Exercise material =
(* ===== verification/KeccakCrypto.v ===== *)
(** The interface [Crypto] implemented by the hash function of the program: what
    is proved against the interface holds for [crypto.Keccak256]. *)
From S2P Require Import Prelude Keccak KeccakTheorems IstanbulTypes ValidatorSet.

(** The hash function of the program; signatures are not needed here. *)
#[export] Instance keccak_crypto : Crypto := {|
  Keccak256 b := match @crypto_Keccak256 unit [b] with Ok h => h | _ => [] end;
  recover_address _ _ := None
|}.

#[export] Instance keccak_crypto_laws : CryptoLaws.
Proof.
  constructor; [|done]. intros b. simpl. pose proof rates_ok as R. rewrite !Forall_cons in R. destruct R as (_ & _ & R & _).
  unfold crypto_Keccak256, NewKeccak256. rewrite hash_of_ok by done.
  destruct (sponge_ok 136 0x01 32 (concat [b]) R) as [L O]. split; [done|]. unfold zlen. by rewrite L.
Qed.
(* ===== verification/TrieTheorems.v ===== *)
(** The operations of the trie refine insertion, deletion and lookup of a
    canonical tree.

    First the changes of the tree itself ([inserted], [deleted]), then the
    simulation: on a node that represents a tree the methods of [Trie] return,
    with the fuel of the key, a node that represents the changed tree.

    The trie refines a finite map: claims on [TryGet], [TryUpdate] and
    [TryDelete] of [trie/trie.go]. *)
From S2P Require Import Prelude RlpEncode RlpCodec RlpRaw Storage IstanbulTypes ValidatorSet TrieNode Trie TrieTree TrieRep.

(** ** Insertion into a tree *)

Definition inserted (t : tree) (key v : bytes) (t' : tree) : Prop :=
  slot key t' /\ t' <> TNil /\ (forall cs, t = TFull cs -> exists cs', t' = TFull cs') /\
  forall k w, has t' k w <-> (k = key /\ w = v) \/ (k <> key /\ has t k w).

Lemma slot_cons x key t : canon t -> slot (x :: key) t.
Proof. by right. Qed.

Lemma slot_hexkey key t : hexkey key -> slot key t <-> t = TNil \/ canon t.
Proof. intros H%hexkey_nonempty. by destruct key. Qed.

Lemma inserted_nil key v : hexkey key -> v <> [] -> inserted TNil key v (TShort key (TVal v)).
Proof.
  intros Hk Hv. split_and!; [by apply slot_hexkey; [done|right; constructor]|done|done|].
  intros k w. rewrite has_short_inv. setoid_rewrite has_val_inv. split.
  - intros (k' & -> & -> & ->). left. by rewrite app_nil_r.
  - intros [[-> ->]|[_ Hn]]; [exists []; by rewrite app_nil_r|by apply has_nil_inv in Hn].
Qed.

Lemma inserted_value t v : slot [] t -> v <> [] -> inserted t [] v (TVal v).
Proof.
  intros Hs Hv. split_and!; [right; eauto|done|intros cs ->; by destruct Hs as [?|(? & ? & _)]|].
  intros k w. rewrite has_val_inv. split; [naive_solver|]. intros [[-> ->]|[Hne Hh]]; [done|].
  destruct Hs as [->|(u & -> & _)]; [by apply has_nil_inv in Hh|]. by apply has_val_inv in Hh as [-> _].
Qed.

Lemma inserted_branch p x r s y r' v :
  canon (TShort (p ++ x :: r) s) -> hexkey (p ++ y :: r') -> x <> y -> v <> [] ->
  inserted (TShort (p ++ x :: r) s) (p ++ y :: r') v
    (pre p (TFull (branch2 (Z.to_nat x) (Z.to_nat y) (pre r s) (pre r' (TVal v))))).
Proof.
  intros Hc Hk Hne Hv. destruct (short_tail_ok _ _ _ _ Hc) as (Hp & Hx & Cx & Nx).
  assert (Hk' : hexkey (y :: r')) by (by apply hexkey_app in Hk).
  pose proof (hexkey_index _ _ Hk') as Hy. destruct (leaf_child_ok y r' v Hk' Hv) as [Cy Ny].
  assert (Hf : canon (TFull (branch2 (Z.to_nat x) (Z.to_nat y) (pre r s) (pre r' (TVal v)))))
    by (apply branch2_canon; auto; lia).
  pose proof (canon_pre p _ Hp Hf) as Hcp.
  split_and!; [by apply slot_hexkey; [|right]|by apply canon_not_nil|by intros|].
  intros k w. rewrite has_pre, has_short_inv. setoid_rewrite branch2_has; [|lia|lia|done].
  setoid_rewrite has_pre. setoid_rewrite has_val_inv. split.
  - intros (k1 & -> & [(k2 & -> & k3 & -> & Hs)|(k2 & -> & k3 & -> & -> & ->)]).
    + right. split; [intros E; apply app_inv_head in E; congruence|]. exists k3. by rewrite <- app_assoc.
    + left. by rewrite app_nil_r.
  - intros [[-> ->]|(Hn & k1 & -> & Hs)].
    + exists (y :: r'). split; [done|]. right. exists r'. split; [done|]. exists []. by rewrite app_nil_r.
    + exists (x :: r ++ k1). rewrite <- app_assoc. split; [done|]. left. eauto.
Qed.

* * *

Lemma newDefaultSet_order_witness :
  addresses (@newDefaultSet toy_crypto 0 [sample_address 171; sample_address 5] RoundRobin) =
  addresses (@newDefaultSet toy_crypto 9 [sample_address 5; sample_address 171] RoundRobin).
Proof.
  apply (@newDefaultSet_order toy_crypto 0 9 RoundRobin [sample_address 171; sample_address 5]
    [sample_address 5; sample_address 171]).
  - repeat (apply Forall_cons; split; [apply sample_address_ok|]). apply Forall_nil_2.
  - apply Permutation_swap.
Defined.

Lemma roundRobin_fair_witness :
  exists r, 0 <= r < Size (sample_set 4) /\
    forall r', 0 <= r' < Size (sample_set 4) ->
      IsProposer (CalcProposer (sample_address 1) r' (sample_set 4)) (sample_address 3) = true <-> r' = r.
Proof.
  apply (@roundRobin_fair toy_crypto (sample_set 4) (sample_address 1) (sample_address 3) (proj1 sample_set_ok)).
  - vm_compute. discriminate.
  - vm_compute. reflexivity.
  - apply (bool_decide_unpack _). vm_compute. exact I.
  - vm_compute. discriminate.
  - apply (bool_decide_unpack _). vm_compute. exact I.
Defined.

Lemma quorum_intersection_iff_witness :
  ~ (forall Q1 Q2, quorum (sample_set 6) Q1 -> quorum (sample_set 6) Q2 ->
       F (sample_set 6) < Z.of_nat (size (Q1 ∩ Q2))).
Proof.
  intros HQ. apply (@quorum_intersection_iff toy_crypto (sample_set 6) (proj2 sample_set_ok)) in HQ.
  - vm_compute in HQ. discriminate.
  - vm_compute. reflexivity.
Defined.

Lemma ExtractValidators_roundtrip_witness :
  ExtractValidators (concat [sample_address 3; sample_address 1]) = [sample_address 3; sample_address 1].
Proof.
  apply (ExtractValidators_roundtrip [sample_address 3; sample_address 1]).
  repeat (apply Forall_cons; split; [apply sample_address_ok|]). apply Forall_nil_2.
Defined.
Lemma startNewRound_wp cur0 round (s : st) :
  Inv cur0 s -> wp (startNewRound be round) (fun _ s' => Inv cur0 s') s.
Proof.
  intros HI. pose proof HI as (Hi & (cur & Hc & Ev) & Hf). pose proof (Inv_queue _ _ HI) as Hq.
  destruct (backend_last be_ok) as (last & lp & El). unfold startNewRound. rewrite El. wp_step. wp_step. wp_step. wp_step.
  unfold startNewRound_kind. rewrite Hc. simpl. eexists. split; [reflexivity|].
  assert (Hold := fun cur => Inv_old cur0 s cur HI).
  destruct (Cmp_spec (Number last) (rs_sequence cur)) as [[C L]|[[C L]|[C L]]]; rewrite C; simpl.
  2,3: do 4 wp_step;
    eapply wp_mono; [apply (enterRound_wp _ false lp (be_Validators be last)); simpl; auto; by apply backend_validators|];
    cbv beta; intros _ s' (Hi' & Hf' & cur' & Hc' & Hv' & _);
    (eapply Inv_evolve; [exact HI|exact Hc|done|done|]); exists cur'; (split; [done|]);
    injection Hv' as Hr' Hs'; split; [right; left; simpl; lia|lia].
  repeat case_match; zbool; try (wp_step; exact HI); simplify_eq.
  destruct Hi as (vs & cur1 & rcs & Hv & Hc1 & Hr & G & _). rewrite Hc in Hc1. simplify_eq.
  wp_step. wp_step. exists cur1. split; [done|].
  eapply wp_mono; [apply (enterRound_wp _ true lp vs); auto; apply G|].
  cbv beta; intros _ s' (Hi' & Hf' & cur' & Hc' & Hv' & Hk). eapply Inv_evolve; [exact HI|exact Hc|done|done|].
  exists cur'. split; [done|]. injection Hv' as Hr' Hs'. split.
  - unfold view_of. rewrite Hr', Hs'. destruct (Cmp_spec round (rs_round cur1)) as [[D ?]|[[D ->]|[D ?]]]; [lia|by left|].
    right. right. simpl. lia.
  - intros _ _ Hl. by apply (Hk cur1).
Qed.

What to produce = Every line containing the word "TNil" should be copied from the material.

Answer space =
  slot key t' /\ t' <> TNil /\ (forall cs, t = TFull cs -> exists cs', t' = TFull cs') /\
Lemma slot_hexkey key t : hexkey key -> slot key t <-> t = TNil \/ canon t.
Lemma inserted_nil key v : hexkey key -> v <> [] -> inserted TNil key v (TShort key (TVal v)).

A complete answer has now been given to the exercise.